“Por la boca muere el pez y Oscar Wilde”

“Por la boca muere el pez y Oscar Wilde”

10 de agosto del 2013

Oscar Wilde fue un escritor escandaloso para su época. Fue condenado a dos años de trabajos forzados tras un famoso juicio en el que fue acusado de “indecencia grave” por una comisión inquisitoria de actos homosexuales. Durante su estancia en la prisión escribió De profundis, una carta llena de resentimiento dirigida a su amante Alfred Douglas hijo del marqués Queensberry y la aclamada Balada de la cárcel de Reading.

La sentencia supuso la pérdida de todo aquello que había conseguido durante sus años de gloria y el cambio de apellido a sus dos hijos por parte de su esposa. Luego de cumplir la condena, abandonó el Reino Unido en dirección a París, donde permaneció hasta su muerte. Sus últimos años de vida se caracterizaron por la fragilidad económica, sus quebrantos de salud, los problemas derivados de su afición a la bebida y un acercamiento de última hora al catolicismo.

Estudió en la Universidad de Oxford, donde escribió el poema Ravenna, y ganó el premio de literatura Newdigate en 1878. Fue aquí donde se convirtió en un bohemio y se vio influenciado por los escritores Walter Pater y John Ruskin. Su éxito se basó en el ingenio punzante y epigramático que derrochaba en sus obras, dedicadas casi siempre a fustigar las hipocresías de sus contemporáneos.

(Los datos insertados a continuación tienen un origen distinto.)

Lemma separator_not_ascii s : ascii_text s -> separator ∉ s.
Proof.
  intros Hs Hin. unfold ascii_text in Hs. rewrite Forall_forall in Hs. specialize (Hs _ Hin).
  unfold separator, bval in Hs. cbn in Hs. lia.
Qed.

#[local] Instance example_laws : JSONLaws.
Proof.
  split.
  - intros [code msg] Hcode _. cbn [ae_Code] in Hcode. eexists. split; [reflexivity|].
    cbn [Unmarshal error_decoder ae_Code ae_Message]. unfold line_feed. rewrite removelast_last, Cut_found; [done|].
    by apply separator_not_ascii.
  - intros [id] _. eexists. split; [reflexivity|].
    cbn [ejson_Unmarshal status_decoder ss_BuildId]. unfold line_feed. by rewrite removelast_last.
Qed.

Lemma control_api_roundtrip_witness :
  let c := control_connection "v1.0.0"%go None example_moment ∅ in
  Call (Req := unit) (Res := ServiceStatus) c "status"%go None true = Some (Some 200, inr (Some (mkServiceStatus "v1.0.0"%go)))
  /\ Call (Req := unit) (Res := ServiceStatus) c "foo"%go (Some tt) true
     = Some (Some 404, inl (RequestFailed 404 (inl (mkApiError "unknown_operation"%go "unknown operation"%go)))).
Proof.
  intros c. assert (ascii_text "v1.0.0"%go) as Hid by (unfold ascii_text; by_decision).
  split.
  - exact (control_api_roundtrip (Req := unit) "v1.0.0"%go None example_moment ∅ "status"%go None Hid
             ltac:(discriminate)).
  - exact (control_api_roundtrip (Req := unit) "v1.0.0"%go None example_moment ∅ "foo"%go (Some tt) Hid
             ltac:(intros v _; by eexists)).
Defined.
(** Secrets whose [hash] is a block load without algorithm; the first request panics. *)
Example secrets_without_algorithm :
  map (fun h => ac_Secrets <$> hf_Auth h) <$> loaded_handlers (http_document
    [TBlock "authentication"%go [] [TBlock "secrets"%go [] [TBlock "hash"%go [] []]; basic_user]])
  = Ret [Some (Some (mkSecrets None None))]
  /\ transformAuthSecret "bob:70"%go (mkAuthCfg (Some (mkSecrets None None)) [] None None) = Panic.
Proof. vm_compute. split; reflexivity. Qed.

(** An HMAC is never configured by its algorithm and its key alone. *)
Example hmac_needs_three_values :
  is_ret (load (http_document [TBlock "authentication"%go []
    [TBlock "secrets"%go [] [TEntry "hmac"%go [str "SHA-256"%go; str "key"%go]]; basic_user]])) = false.
Proof. vm_compute. reflexivity. Qed.

(** The document of a listener with the elements [tls] in its block [tls]. *)
Definition listener_document (tls : list Tree) : Tree :=
  TBlock [] [] [TBlock "server"%go "web"%go
    [TBlock "listener"%go [] [entry1 "address"%go ":443"%go; TBlock "tls"%go [] tls];
     TBlock "http"%go [] []]].

(** An empty domain name, or a server without host, makes the loading panic. *)
Example empty_names_panic :
  map load [listener_document [TBlock "acme"%go [] [entry1 "domain"%go []]];
            TBlock [] [] [TBlock "load_balancer"%go "lb"%go [entry1 "server"%go ":80"%go]]]
  = [Panic; Panic].
Proof. vm_compute. reflexivity. Qed.

(** A probe every zero second is accepted, and its goroutine panics. *)
Example zero_period_accepted :
  (fun cfg => map (fun lb => probe_ticker <$> lbc_HealthProbe lb) (cf_LoadBalancers cfg))
    <$> load (TBlock [] [] [TBlock "load_balancer"%go "lb"%go
      [entry1 "server"%go "a:80"%go;
       TBlock "health_probe"%go [] [TEntry "period"%go [VInt 0]; TBlock "tcp"%go [] []]]])
  = Ret [Some Panic].
Proof. vm_compute. reflexivity. Qed.

(** Names are not compared: servers and load balancers with the same name load. *)
Example duplicate_names_load :
  (fun cfg => map lbc_Name (cf_LoadBalancers cfg)) <$> load (TBlock [] []
    [TBlock "load_balancer"%go "lb"%go [entry1 "server"%go "a:80"%go];
     TBlock "load_balancer"%go "lb"%go [entry1 "server"%go "b:80"%go]])
  = Ret ["lb"%go; "lb"%go].
Proof. vm_compute. reflexivity. Qed.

Fue uno de los principales representantes en Gran Bretaña del movimiento estético, reconocido como: el arte por el arte. Viajó a los Estados Unidos a ofrecer durante casi un año conferencias sobre el refinamiento y elegancia, tal vez por esto se preocupó por llevar el pelo largo y pantalones de terciopelo.

El ingenioso irlandés escribió algunas obras dedicadas a sus dos hijos, Cyril y Vyvyan, como El príncipe feliz y La casa de las granadas. Sus primeros textos fueron la obra teatral Vera o los nihilistas, y la novela El retrato de Dorian Gray. Dentro de sus producciones de reconocen las comedias El abanico de lady Windermere, Una mujer sin importancia, Un marido ideal y La importancia de llamarse Ernesto. Fue considerado como uno de los más grandes dramaturgos de la era victoriana.

Se han escrito nueve biografías luego de la muerte de Wilde, el 30 de noviembre de 1900, una de ellas por su nieto, Merlin Holland, en 1997. La causa de su muerte fue una meningitis, a los cuarenta y siete años.

Oscar Wilde Sepia, Kienyke

Algunas de sus frases más célebres

-Que hablen mal de uno es espantoso. Pero hay algo peor: que no hablen.

-Cualquiera puede simpatizar con las penas de un amigo; simpatizar con sus éxitos requiere una naturaleza delicadísima.

-Sólo podemos dar una opinión imparcial sobre las cosas que no nos interesan, sin duda por eso mismo las opiniones imparciales carecen de valor.

-Es absurdo dividir a la gente en buena y mala. La gente es tan sólo encantadora o aburrida.

-Las preguntas no son indiscretas, mas a veces sí lo son las respuestas.

-Para la mayoría de nosotros, la vida verdadera es la vida que no llevamos.

-Cuando se está enamorado empieza uno por desilusionarse a sí mismo, y acaba por desilusionar a la otra parte interesada.

-No hay libros morales ni inmorales. Los libros están bien escritos o no lo están.

-Pesimista es aquel que cuando puede escoger entre dos males, elige ambos.

-Experiencia es el nombre que damos a nuestras equivocaciones.

-La única diferencia entre los santos y los pecadores es que los santos tuvieron su pasado, y los pecadores tienen su futuro.

***

Wilde compuso dos retratos que mostraban a un esteta decadente. Uno era el de Dorian Gray y el otro el suyo propio, magistralmente dibujado en su confesión del De Profundis. Algunas de las fuentes más frecuentemente mencionadas como antecedentes de El retrato de Dorian Gray son, por ejemplo, La peau de chagrin de Honoré de Balzac, Doctor Jekyll and Mister Hyde de Robert Stevenson, E’vian Grey de Benjamin Disraeli, Mademoiselle de Maupin de Theophile Gautier, A Rebours, de Joris-Karl Huysmans, Fausto de Goethe y Dr. Faustus de Marlowe.